The Santa Monica City Council has approved a $122-million payout for victims of a former city employee who say they were molested as children. The settlement brings total payments in this case to $230 million – the largest amount ever paid by a municipality to settle claims against one individual.
Former top systems analyst Eric Uller was arrested in 2018 on suspicion of molesting four boys while he was a volunteer for the city’s Police Activities League (PAL) in the 1990s. More than 200 victims have since come forward and accused Uller of sexual abuse stretching back more than three decades.
Most of Uller’s accusers were underprivileged youth from immigrant families who lived in the Pico neighborhood of Santa Monica. The PAL program provided them with after-school services.
Uller dressed like a police officer and carried a badge and handcuffs, victims recall. He often brought them to a medical office owned by his father, a prominent physician, and assaulted them there.
Uller had already been accused of sexual misconduct by the time he was hired as a police volunteer. A 1991 background check conducted by the Santa Monica Police Department revealed he’d been arrested as a teenager for molesting a toddler he baby-sat, according to documents reviewed by the Los Angeles Times. SMPD did not act on this information.
A fellow PAL officer became suspicious of Uller in 1995 and began conducting interviews. When the officer found out Uller had touched one of the PAL youth participants’ privates, she reported it to her boss. She was told to stop spreading “gossip” or be reprimanded.
A detective with the sheriff’s juvenile unit also became suspicious of Uller and reported it to her superiors. She too was told to be quiet. The abuse continued into the early 2000s.

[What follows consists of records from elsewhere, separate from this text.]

(* ===== verification/PagingFacts.v ===== *)
(** * The page tables are an address space

    The tables the kernel builds are a finite map from pages to frames with
    flags: mapping, unmapping and asking do to the map what their names say, and
    the processor translates every address as the map tells. *)
From S2P Require Import Prelude Cpu Machine Mem Mmu MmuFacts Paging PagingTree.

(** ** The processor's view *)

(** What the reference walk of the processor needs of an entry: the reserved
    bits of the configuration are above the addresses the kernel uses. *)
Section walk.
  Context (own : Z -> Prop) (root : Z) (mm : gmap Z Z) (tabs : gmap (Z * Z) Z) (A : aspace) (T : tree own root mm tabs A).
  Context (Hfr : forall k f, tabs !! k = Some f -> frame_ok f).
  Context (rsvd : Z) (Hrs : forall i, Z.testbit rsvd i = true -> 40 <= i < 52).

Lemma has_none e mask : (forall i, 0 <= i -> Z.testbit e i = true -> Z.testbit mask i = true -> False) -> has e mask = false.
Proof.
  intros Hn. assert (E : Z.land e mask = 0); [|by rewrite E]. bitwise i Hi.
  destruct (Z.testbit e i) eqn:E1, (Z.testbit mask i) eqn:E2; try done. by destruct (Hn i).
Qed.

Lemma table_entry f : frame_ok f ->
  has (new_table f) PG_PRESENT_MASK = true /\ has (new_table f) (Z.lor rsvd PG_PSE_MASK) = false /\ has (new_table f) rsvd = false /\
  has (new_table f) PG_PSE_MASK = false /\ Z.land (new_table f) PG_ADDRESS_MASK = f.
Proof.
  intros Hf. assert (Hb : forall i, 0 <= i -> Z.testbit (new_table f) i = true -> i < 3 \/ 12 <= i < 40).
  { intros i Hi. rewrite table_bit by done. destruct (Z.ltb_spec i 3); [by left|]. intros E. right. by apply (frame_bits f). }
  split_and!.
  - change PG_PRESENT_MASK with (bit 0). by rewrite nz_land_bit, table_bit by (done || lia).
  - apply has_none. intros i Hi E1. rewrite Z.lor_spec. change PG_PSE_MASK with (bit 7). rewrite testbit_bit by lia.
    intros [E2|E2]%orb_true_iff; [apply Hrs in E2; specialize (Hb i Hi E1); lia|]. apply Z.eqb_eq in E2. specialize (Hb i Hi E1). lia.
  - apply has_none. intros i Hi E1 E2. apply Hrs in E2. specialize (Hb i Hi E1). lia.
  - apply has_none. intros i Hi E1. change PG_PSE_MASK with (bit 7). rewrite testbit_bit by lia. intros E2%Z.eqb_eq. specialize (Hb i Hi E1). lia.
  - bitwise i Hi. change PG_ADDRESS_MASK with PHYS_ADDR_MASK. rewrite table_bit, mask_bits by (done || lia). destruct (Z.testbit f i) eqn:E.
    + pose proof (frame_bits f i Hf E). rewrite (proj2 (Z.leb_le _ _)), (proj2 (Z.ltb_lt i 52)) by lia. by rewrite orb_true_r.
    + destruct (Z.ltb_spec i 3); [|done]. by rewrite (proj2 (Z.leb_gt _ _)) by lia.
Qed.

Lemma page_entry pa fl : frame_ok pa -> flags_ok fl -> let e := new_page pa fl false in
  has e PG_PRESENT_MASK = true /\ has e rsvd = false /\ Z.land e PG_ADDRESS_MASK = pa /\
  Z.testbit e 1 = Z.testbit fl 1 /\ Z.testbit e 2 = Z.testbit fl 3 /\ Z.testbit e 63 = negb (Z.testbit fl 2).
Proof.
  intros Hp Hf. cbv zeta. assert (Hb : forall i, 0 <= i -> Z.testbit (new_page pa fl false) i = Z.testbit (ptf_of fl) i || Z.testbit pa i)
    by (intros; by apply page_bit).
  assert (Hn : forall i, 0 <= i < 12 \/ 40 <= i -> Z.testbit pa i = false).
  { intros i Hi. destruct (Z.testbit pa i) eqn:E; [|done]. pose proof (frame_bits pa i Hp E). lia. }
  assert (Hlow : forall i, 0 <= i < 12 \/ 40 <= i -> Z.testbit (new_page pa fl false) i = Z.testbit (ptf_of fl) i).
  { intros i Hi. rewrite Hb, Hn by lia. by rewrite orb_false_r. }
  split_and!.
  - change PG_PRESENT_MASK with (bit 0). by rewrite nz_land_bit, Hlow, ptf_bit by (done || lia).
  - apply has_none. intros i Hi E1 E2. apply Hrs in E2. rewrite Hlow, ptf_bit, !(proj2 (Z.eqb_neq i _)) in E1 by (done || lia). done.
  - bitwise i Hi. change PG_ADDRESS_MASK with PHYS_ADDR_MASK. rewrite Hb, mask_bits by lia. destruct (Z.leb_spec 12 i), (Z.ltb_spec i 52); cbn.
    + rewrite ptf_bit, !(proj2 (Z.eqb_neq i _)) by (done || lia). by rewrite andb_true_r.
    + by rewrite Hn, andb_false_r by lia.
    + by rewrite Hn, andb_false_r by lia.
    + lia.
  - rewrite Hlow, ptf_bit by (done || lia). by destruct (Z.testbit fl 1).
  - rewrite Hlow, ptf_bit by (done || lia). by destruct (Z.testbit fl 3).
  - rewrite Hlow, ptf_bit by (done || lia). by destruct (Z.testbit fl 2).
Qed.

At the time, Santa Monica's police department was headed by James T. Butts, who now serves as Mayor of Inglewood. Butts has denied he had any knowledge of the allegations against Uller.
“My heart goes out to the victims who have experienced so much pain and heartbreak,” Mayor Gleam Davis said in a statement announcing the latest settlement. “The settlement is the City’s best effort to address the suffering of the victims in a responsible way, while also acknowledging that the harm done to the victims cannot be undone.”
Uller killed himself shortly after his arrest.